> _Your assignment_
The response must be made up of the lines in the entries below that contain "registry".

==*==

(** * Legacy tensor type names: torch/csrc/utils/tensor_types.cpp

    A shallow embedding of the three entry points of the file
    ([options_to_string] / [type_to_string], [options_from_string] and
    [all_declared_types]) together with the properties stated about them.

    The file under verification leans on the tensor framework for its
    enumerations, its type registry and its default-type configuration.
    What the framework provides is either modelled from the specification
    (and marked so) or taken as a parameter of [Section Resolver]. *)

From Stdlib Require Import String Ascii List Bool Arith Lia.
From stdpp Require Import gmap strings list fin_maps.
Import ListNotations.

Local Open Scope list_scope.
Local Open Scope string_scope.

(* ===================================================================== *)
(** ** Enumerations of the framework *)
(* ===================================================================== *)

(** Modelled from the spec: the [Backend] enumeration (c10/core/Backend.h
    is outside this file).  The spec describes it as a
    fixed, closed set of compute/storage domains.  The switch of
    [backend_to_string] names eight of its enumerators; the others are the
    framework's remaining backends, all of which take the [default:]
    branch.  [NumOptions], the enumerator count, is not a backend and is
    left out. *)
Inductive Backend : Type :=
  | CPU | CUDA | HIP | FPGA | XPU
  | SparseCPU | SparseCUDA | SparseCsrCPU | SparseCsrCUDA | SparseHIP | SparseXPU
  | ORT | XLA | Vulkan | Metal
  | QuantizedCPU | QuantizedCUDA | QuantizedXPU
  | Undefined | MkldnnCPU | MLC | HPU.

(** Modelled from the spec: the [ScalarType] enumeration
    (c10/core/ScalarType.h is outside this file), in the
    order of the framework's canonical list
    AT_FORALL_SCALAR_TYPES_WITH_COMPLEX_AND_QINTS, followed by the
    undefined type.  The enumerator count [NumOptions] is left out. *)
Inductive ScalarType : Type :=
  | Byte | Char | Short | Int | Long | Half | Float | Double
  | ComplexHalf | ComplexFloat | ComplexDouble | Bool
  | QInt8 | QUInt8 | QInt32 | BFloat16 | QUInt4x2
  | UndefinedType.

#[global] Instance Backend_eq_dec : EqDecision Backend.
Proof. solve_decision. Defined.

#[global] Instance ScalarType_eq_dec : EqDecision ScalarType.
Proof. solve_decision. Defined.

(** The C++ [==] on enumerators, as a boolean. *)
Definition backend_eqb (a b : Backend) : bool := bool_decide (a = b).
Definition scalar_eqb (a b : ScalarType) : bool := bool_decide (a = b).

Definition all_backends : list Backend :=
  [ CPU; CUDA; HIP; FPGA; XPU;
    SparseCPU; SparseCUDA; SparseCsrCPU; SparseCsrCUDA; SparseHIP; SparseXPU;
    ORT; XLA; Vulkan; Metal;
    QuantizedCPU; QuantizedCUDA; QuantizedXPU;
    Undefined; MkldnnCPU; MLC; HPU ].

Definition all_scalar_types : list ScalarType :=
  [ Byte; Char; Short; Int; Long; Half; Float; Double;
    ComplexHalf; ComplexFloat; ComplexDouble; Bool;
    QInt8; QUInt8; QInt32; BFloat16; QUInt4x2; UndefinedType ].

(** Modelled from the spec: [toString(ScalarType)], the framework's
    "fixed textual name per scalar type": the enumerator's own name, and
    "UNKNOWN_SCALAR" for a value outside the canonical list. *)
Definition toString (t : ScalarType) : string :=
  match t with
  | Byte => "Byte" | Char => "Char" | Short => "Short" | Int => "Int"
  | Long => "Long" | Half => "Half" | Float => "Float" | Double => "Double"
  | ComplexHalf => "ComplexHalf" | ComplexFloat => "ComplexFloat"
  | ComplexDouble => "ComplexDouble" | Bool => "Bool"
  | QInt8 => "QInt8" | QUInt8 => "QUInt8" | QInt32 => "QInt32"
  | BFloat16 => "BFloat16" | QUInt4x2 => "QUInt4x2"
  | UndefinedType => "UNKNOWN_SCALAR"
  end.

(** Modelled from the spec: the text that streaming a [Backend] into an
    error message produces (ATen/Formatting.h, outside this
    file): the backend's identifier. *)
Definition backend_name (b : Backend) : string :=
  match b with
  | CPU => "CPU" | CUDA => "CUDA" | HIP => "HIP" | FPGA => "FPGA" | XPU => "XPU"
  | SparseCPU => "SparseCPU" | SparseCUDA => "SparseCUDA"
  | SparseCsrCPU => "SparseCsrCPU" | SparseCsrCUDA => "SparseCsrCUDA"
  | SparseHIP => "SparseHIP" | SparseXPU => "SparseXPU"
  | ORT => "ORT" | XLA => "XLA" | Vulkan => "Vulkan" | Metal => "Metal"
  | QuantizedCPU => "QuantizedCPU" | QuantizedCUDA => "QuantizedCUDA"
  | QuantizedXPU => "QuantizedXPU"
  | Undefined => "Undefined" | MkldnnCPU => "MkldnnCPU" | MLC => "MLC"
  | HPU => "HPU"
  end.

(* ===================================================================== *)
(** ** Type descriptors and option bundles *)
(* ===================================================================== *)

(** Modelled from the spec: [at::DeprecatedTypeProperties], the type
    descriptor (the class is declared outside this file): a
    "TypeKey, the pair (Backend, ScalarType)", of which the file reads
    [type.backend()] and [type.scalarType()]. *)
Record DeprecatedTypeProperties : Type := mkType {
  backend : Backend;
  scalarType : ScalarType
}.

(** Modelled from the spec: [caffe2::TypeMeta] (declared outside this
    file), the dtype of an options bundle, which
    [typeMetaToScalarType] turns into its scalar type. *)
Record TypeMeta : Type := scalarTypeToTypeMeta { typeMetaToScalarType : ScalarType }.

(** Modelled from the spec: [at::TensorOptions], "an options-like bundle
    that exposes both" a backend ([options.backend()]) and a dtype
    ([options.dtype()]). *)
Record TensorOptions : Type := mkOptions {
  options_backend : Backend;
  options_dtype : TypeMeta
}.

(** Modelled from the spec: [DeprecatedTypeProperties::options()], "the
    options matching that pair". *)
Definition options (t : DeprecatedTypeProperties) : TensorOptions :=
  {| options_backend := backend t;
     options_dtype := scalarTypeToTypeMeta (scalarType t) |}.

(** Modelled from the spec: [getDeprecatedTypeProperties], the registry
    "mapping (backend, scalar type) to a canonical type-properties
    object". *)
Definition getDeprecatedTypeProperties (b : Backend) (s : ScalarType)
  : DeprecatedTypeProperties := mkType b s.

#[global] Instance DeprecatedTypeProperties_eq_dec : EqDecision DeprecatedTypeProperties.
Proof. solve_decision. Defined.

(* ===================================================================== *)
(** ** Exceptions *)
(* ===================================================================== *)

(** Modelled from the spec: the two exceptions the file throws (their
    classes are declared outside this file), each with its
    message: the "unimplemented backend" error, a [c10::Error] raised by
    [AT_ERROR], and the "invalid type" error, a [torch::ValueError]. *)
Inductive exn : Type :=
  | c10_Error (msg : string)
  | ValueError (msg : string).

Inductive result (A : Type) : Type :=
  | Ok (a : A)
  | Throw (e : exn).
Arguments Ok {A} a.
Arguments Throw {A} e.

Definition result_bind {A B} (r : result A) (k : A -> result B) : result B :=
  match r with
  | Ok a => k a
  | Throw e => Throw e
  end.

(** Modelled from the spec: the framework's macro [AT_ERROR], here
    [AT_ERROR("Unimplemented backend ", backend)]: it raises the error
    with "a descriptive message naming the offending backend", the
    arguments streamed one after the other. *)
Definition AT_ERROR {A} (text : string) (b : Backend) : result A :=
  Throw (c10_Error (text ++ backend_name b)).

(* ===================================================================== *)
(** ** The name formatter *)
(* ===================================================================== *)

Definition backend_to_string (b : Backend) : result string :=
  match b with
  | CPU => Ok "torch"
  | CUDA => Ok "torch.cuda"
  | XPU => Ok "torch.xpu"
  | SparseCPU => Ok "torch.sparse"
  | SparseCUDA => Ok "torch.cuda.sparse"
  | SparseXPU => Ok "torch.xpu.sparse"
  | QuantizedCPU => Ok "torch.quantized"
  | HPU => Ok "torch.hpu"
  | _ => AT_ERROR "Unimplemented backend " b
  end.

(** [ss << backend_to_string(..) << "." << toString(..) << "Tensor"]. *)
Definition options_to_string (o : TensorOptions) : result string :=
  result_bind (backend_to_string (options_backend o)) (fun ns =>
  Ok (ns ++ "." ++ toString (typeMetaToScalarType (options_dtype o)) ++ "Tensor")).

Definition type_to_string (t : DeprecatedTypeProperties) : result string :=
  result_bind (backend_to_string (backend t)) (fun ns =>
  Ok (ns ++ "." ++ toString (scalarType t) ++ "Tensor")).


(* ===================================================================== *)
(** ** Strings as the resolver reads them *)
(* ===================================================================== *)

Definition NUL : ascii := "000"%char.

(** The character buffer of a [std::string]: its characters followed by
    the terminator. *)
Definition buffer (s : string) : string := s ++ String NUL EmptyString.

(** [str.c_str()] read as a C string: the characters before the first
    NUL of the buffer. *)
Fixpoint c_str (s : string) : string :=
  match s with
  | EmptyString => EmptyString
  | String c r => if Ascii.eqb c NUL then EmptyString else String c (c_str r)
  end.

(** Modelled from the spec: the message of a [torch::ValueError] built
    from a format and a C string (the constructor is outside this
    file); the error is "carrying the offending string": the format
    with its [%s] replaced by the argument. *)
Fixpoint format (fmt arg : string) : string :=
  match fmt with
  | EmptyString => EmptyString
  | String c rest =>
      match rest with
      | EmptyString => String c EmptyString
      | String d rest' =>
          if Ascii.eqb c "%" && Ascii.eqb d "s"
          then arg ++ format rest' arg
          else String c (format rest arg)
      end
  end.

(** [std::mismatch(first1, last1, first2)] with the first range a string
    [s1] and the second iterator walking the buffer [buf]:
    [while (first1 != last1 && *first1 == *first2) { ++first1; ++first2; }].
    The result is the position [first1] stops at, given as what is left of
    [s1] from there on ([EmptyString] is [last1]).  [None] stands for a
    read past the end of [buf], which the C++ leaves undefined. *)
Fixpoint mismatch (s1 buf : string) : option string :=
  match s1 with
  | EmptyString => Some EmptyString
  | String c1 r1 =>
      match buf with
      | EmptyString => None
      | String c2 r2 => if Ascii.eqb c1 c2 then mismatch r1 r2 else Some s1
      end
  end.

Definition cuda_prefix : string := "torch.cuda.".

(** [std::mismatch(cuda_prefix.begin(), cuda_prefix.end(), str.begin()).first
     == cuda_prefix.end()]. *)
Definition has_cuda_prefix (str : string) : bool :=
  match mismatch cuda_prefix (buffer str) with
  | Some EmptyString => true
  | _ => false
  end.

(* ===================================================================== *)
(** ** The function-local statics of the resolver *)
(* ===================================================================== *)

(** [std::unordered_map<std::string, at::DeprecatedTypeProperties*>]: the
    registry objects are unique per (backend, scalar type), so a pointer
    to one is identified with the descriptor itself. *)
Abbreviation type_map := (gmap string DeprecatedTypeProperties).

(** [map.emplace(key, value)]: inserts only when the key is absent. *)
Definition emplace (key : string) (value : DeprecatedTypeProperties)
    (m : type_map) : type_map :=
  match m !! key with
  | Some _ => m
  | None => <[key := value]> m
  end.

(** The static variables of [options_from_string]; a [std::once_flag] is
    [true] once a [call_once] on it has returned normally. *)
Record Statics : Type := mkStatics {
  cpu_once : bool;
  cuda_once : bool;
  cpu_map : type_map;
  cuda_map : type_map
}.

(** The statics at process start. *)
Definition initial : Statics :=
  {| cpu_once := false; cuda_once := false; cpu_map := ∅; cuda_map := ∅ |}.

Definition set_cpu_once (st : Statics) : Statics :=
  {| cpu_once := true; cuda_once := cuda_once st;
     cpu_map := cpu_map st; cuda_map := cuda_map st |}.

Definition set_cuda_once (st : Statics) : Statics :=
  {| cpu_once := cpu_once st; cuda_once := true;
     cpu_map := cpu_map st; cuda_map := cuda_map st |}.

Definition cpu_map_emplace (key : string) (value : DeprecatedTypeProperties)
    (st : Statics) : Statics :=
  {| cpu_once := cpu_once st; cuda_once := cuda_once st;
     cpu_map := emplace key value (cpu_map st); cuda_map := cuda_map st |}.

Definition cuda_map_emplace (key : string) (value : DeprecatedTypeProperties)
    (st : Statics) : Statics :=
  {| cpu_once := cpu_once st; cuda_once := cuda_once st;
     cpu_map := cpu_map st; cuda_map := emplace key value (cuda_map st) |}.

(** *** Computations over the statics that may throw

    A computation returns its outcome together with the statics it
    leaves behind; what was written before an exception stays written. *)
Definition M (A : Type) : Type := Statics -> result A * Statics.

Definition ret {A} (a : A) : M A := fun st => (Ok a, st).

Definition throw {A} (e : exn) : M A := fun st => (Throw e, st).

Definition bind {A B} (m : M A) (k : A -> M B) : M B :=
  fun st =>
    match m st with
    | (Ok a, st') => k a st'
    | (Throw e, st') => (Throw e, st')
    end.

==*==

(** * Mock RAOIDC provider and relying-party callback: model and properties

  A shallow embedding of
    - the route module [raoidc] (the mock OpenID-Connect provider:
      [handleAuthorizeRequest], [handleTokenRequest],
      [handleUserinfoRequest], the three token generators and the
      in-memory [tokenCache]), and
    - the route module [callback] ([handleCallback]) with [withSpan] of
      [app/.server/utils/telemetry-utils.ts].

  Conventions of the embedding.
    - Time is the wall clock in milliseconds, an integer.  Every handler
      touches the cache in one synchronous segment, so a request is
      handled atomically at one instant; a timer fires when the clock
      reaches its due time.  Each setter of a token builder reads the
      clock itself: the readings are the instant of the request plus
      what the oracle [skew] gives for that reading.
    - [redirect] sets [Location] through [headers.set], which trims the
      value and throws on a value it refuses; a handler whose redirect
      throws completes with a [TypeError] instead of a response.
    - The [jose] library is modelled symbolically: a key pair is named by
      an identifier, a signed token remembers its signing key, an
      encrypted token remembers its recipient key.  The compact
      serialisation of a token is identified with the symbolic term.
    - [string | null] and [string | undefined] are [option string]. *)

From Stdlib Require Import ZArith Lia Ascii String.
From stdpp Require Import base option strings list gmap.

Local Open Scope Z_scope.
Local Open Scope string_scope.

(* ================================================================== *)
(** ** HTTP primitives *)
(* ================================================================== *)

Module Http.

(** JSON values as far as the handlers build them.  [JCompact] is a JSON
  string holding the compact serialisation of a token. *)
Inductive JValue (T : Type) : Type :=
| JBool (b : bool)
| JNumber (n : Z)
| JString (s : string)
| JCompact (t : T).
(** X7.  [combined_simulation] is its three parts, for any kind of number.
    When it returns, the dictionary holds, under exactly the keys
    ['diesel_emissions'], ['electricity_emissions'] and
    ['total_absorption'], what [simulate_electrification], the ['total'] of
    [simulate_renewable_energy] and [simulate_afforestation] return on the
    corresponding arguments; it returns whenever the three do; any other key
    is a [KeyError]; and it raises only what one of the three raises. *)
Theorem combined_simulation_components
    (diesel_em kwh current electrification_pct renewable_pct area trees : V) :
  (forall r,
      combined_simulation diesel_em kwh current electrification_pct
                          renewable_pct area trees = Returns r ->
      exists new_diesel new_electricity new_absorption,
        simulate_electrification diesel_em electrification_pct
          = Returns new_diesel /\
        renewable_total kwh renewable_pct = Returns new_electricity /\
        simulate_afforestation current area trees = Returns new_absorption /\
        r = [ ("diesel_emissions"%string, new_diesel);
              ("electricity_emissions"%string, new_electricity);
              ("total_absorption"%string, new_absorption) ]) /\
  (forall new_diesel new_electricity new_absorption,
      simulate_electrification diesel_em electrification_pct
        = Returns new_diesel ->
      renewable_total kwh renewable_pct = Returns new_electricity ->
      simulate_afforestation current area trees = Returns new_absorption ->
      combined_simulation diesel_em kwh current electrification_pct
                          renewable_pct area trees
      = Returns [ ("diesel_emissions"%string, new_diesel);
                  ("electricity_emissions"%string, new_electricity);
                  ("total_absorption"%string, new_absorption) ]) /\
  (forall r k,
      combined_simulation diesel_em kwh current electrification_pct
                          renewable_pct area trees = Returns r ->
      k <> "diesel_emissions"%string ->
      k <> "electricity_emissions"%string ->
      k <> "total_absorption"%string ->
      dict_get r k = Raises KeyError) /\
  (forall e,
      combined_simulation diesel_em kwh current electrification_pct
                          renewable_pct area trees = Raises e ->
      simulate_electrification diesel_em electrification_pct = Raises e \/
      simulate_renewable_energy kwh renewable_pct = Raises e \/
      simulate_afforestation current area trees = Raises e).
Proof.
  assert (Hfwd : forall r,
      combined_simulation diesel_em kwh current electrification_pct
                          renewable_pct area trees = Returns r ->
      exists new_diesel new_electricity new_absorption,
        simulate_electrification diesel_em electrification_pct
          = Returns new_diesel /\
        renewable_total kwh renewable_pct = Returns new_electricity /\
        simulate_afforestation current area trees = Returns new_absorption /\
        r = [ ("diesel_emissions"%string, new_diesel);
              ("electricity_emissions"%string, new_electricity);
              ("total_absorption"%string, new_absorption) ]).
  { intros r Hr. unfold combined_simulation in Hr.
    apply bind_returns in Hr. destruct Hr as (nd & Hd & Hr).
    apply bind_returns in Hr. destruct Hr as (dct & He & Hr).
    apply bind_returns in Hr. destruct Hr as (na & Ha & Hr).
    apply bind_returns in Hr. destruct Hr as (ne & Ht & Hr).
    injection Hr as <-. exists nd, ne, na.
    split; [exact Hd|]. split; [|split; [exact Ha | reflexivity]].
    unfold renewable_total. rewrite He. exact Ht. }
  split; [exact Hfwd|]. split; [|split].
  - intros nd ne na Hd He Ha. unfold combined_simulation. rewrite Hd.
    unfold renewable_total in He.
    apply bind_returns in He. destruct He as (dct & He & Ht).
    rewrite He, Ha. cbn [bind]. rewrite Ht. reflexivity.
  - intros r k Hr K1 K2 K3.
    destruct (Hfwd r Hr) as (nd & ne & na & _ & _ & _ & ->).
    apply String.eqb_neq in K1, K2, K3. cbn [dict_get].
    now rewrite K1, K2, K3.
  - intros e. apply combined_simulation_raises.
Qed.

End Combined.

==*==

> _Response to this exercise_
    enumerations, its type registry and its default-type configuration.
(** Modelled from the spec: [getDeprecatedTypeProperties], the registry
    registry objects are unique per (backend, scalar type), so a pointer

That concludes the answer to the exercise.